Allen Cao: a multi-disciplinary approach to engineering
Even though I have always been a big fan of engineering and science, my childhood dream was to become a writer. Authoring two novels and three collections of poetry made me well known in the local community, and also consolidated my passion for this career. However, things changed after I stepped into high school and found a new paradise of physics and mathematics. Fascinated by the logics and equations that I never saw in any literature work, I was eager to learn more and dive deep. As a result, I graduated with the highest academic record and obtained an offer from one of the top universities in China focusing on engineering and science.
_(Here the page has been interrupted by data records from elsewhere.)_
(* ===== verification/Persister.v ===== *)
(** * Persistent storage

    [src/src/tester1/persister.go]: the bytes a Raft peer and its service save
    and read back after a crash.  Every method copies, so a caller that changes
    a slice it passed or received does not reach the saved bytes: values are
    enough here.  A read never returns nil. *)
From S2P Require Import Prelude.

(** A byte is a number below 256; a byte slice is a list of them. *)
Abbreviation bytes := (list Z).

Record Persister := MkPersister { ps_raftstate : bytes; ps_snapshot : bytes }.

Definition MakePersister : Persister := MkPersister [] [].

(** [make] and [copy]. *)
Definition clone (orig : bytes) : bytes := take (length orig) (orig ++ replicate (length orig) 0).

Lemma clone_id (b : bytes) : clone b = b.
Proof. unfold clone. by rewrite take_app_length. Qed.

Definition ReadRaftState (ps : Persister) : bytes := clone (ps_raftstate ps).
Definition RaftStateSize (ps : Persister) : Z := len (ps_raftstate ps).
Definition ReadSnapshot (ps : Persister) : bytes := clone (ps_snapshot ps).
Definition SnapshotSize (ps : Persister) : Z := len (ps_snapshot ps).

Definition Save (ps : Persister) (raftstate snapshot : bytes) : Persister :=
  MkPersister (clone raftstate) (clone snapshot).

Definition Checkpoint (ps : Persister) : Persister :=
  MkPersister (clone (ps_raftstate ps)) (clone (ps_snapshot ps)).

Lemma Checkpoint_id ps : Checkpoint ps = ps.
Proof. destruct ps. unfold Checkpoint. simpl. by rewrite !clone_id. Qed.

Lemma ReadRaftState_Save ps rs sn : ReadRaftState (Save ps rs sn) = rs.
Proof. unfold ReadRaftState, Save. simpl. by rewrite !clone_id. Qed.

Lemma ReadSnapshot_Save ps rs sn : ReadSnapshot (Save ps rs sn) = sn.
Proof. unfold ReadSnapshot, Save. simpl. by rewrite !clone_id. Qed.

Lemma Save_id ps rs sn : Save ps rs sn = MkPersister rs sn.
Proof. unfold Save. by rewrite !clone_id. Qed.

Create Rewrite HintDb persister.
#[export] Hint Rewrite clone_id Checkpoint_id ReadRaftState_Save ReadSnapshot_Save : persister.
(* ===== verification/RaftNode.v ===== *)
(** * One Raft peer, any input

    Every way the state of a peer changes is an [Input]; [handle] dispatches to
    the operations of [Raft.v].  The invariant [raft_wf] of one peer is
    preserved by every input that meets the conditions the protocol promises
    ([input_ok]), and no operation then indexes out of range. *)
From S2P Require Import Prelude Persister Raft.

Section Node.
Context {Cmd : Type} `{!Gob Cmd}.
Implicit Types rf : Raft Cmd.

(** ** Inputs *)

Inductive Input :=
| InRequestVote (args : RequestVoteArgs) (now : Z)
| InAppendEntries (args : AppendEntriesArgs Cmd) (now : Z)
| InInstallSnapshot (args : InstallSnapshotArgs) (now : Z)
| InSnapshot (index : Z) (snapshot : bytes)
| InStart (command : Cmd)
| InTick (now draw : Z)
| InHeartbeat
| InBroadcast
| InVoteReply (term : Z) (reply : RequestVoteReply)
| InInstallReply (peer : Z) (args : InstallSnapshotArgs) (reply : InstallSnapshotReply)
| InAppendReply (peer : Z) (args : AppendEntriesArgs Cmd) (reply : AppendEntriesReply)
| InApplierTop
| InApplierReceived
| InApplierSent
| InKill
| InRestart (now draw : Z).

Definition handle (i : Input) rf : option (Raft Cmd) :=
  match i with
  | InRequestVote args now => fst <$> RequestVote args now rf
  | InAppendEntries args now => fst <$> AppendEntries args now rf
  | InInstallSnapshot args now => fst <$> InstallSnapshot args now rf
  | InSnapshot index snapshot => Snapshot index snapshot rf
  | InStart command => fst <$> Start command rf
  | InTick now draw => tick now draw rf
  | InHeartbeat => Some (heartbeat rf)
  | InBroadcast => Some (broadcastAppendEntries rf)
  | InVoteReply term reply => vote_reply term reply rf
  | InInstallReply peer args reply => install_reply peer args reply rf
  | InAppendReply peer args reply => append_reply peer args reply rf
  | InApplierTop => match applier_pc rf with ApTop => applier_top rf | _ => Some rf end
  | InApplierReceived =>
      match applier_pc rf with ApSend _ k => Some (set_applier_pc (ApSent k) rf) | _ => Some rf end
  | InApplierSent =>
      match applier_pc rf with ApSent k => Some (applier_sent k rf) | _ => Some rf end
  | InKill => Some (Kill rf)
  | InRestart now draw =>
      (* a crash: only the persister's contents survive *)
      Some (Make (npeers rf) (me rf) (Checkpoint (persister rf)) now draw)
  end.

(** ** Log access *)

Lemma termAt_some rf i :
  lastIncludedIndex rf <= i <= lastLogIndex rf → is_Some (termAt rf i).
Proof.
  intros Hi. unfold termAt, lastLogIndex in *. apply fmap_is_Some, go_index_some. lia.
Qed.

Lemma lastLogTerm_some rf : 1 <= len (log rf) → is_Some (lastLogTerm rf).
Proof. intros. unfold lastLogTerm. apply fmap_is_Some, go_index_some. lia. Qed.

Lemma set_all_replicate (l : list Z) (n v : Z) :
  len l = n → set_all l n v = Some (replicate (Z.to_nat n) v).
Proof.
  intros Hn. unfold set_all.
  assert (∀ k m l', len l' = n → 0 <= k → k + Z.of_nat m = n →
    foldl (λ ol i, l ← ol; go_set l i v) (Some l') (seqZ k (Z.of_nat m)) =
      Some (take (Z.to_nat k) l' ++ replicate m v)) as H.
  { intros k m. revert k. induction m as [|m IH]; intros k l' Hl Hk Hkm.
    - simpl. rewrite app_nil_r, take_ge; [done|]. unfold len in Hl. lia.
    - rewrite seqZ_cons by lia. cbn [foldl]. simpl (Some l' ≫= _).
      rewrite go_set_some by lia.
      replace (Z.pred (Z.of_nat (S m))) with (Z.of_nat m) by lia.
      rewrite IH; [|unfold len in *; rewrite length_insert; lia|lia|lia].
      f_equal. replace (Z.to_nat (Z.succ k)) with (S (Z.to_nat k)) by lia.
      rewrite (take_S_r _ _ v).
      + rewrite take_insert_ge by lia. by rewrite <-app_assoc.
      + apply list_lookup_insert_eq. unfold len in Hl. lia. }
  specialize (H 0 (length l) l Hn). rewrite <-Hn at 1. unfold len at 1.
  rewrite H; [|lia|unfold len in Hn; lia]. simpl. do 2 f_equal. unfold len in Hn. lia.
Qed.

(** ** The invariant of one peer *)

(** The highest index the service has seen through [applyCh]. *)
Definition delivered rf : Z :=
  match applier_pc rf with ApSent k => Z.max (lastApplied rf) k | _ => lastApplied rf end.

Definition pc_index rf : option Z :=
  match applier_pc rf with ApSend _ k | ApSent k => Some k | _ => None end.

Record raft_wf rf : Prop := {
  wf_me : 0 <= me rf < npeers rf;
  wf_sentinel : log rf !! 0%nat = Some (MkLogEntry (lastIncludedTerm rf) None);
  wf_lii : 0 <= lastIncludedIndex rf <= delivered rf;
  wf_applied : lastApplied rf <= commitIndex rf <= lastLogIndex rf;
  wf_pc k : pc_index rf = Some k → k <= commitIndex rf;
  wf_pending data :
    pendingSnapshot rf = Some data → pendingSnapshotIndex rf <= lastIncludedIndex rf;
  wf_next : len (nextIndex rf) = npeers rf;
  wf_match : len (matchIndex rf) = npeers rf;
  wf_leader i n :
    role rf = Leader → nextIndex rf !! i = Some n → 1 <= n <= lastLogIndex rf + 1;
  wf_zero : lastIncludedIndex rf = 0 → lastIncludedTerm rf = 0;
}.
My undergraduate major is in automation, incorporating lots of theoretical studies and skill training. Hoping to see how the knowledge I obtained can be applied to constructing the ‘real world’, I decided to study mechatronics for my master’s degree. This is a multi-disciplinary field, combining mechanical engineering, electronics, computer engineering and systems engineering. Because of my undergraduate experience, I was able to develop a new algorithm to control the motion of a 3D printer.
Watching how the machine moved automatically and accurately, based on the rules I defined, I found joy and pleasure in solving problems using subtle computational modelling and optimisation. I left China and came to the UK in 2013 to study for my PhD at Imperial College London. Driven by my curious nature, I chose a different major again, focusing this time on ‘turbomachinery aerodynamics’. This looked at the flow of air through turbines via computational fluid modeling and analysis.
At a first glance, it may appear that I studied in a totally unfamiliar area. However, I soon found out that the skills I learned during the past years helped a lot in this area. The following year, I invented a new optimization method that can notably improve the energy efficiency of a turbine. The technology has been protected by Imperial College with two international patents and is being acquired by a well-known engine company.
After finishing my PhD, I joined Amazon as a research scientist, bringing all my knowledge together. My current job sees me developing models and optimising various operational processes using computational approaches. This includes working out the best locations for warehouses and plotting the transportation routes between vendors, warehouses and customers. This is an interesting job but is also demanding! Due to the fast expanding business, there are new challenges and opportunities every day.
Looking back to my path, it is the search for a universal methodology that motivates me to try different subjects of engineering science. From this, I also learned to think out of the box and to find innovative solutions by identifying hidden links between subjects. As a conclusion, ‘driven by interests’ and ‘think different’ are two keywords from which I benefit a lot, and which I will continue to follow in my future engineering journey that is yet to be discovered.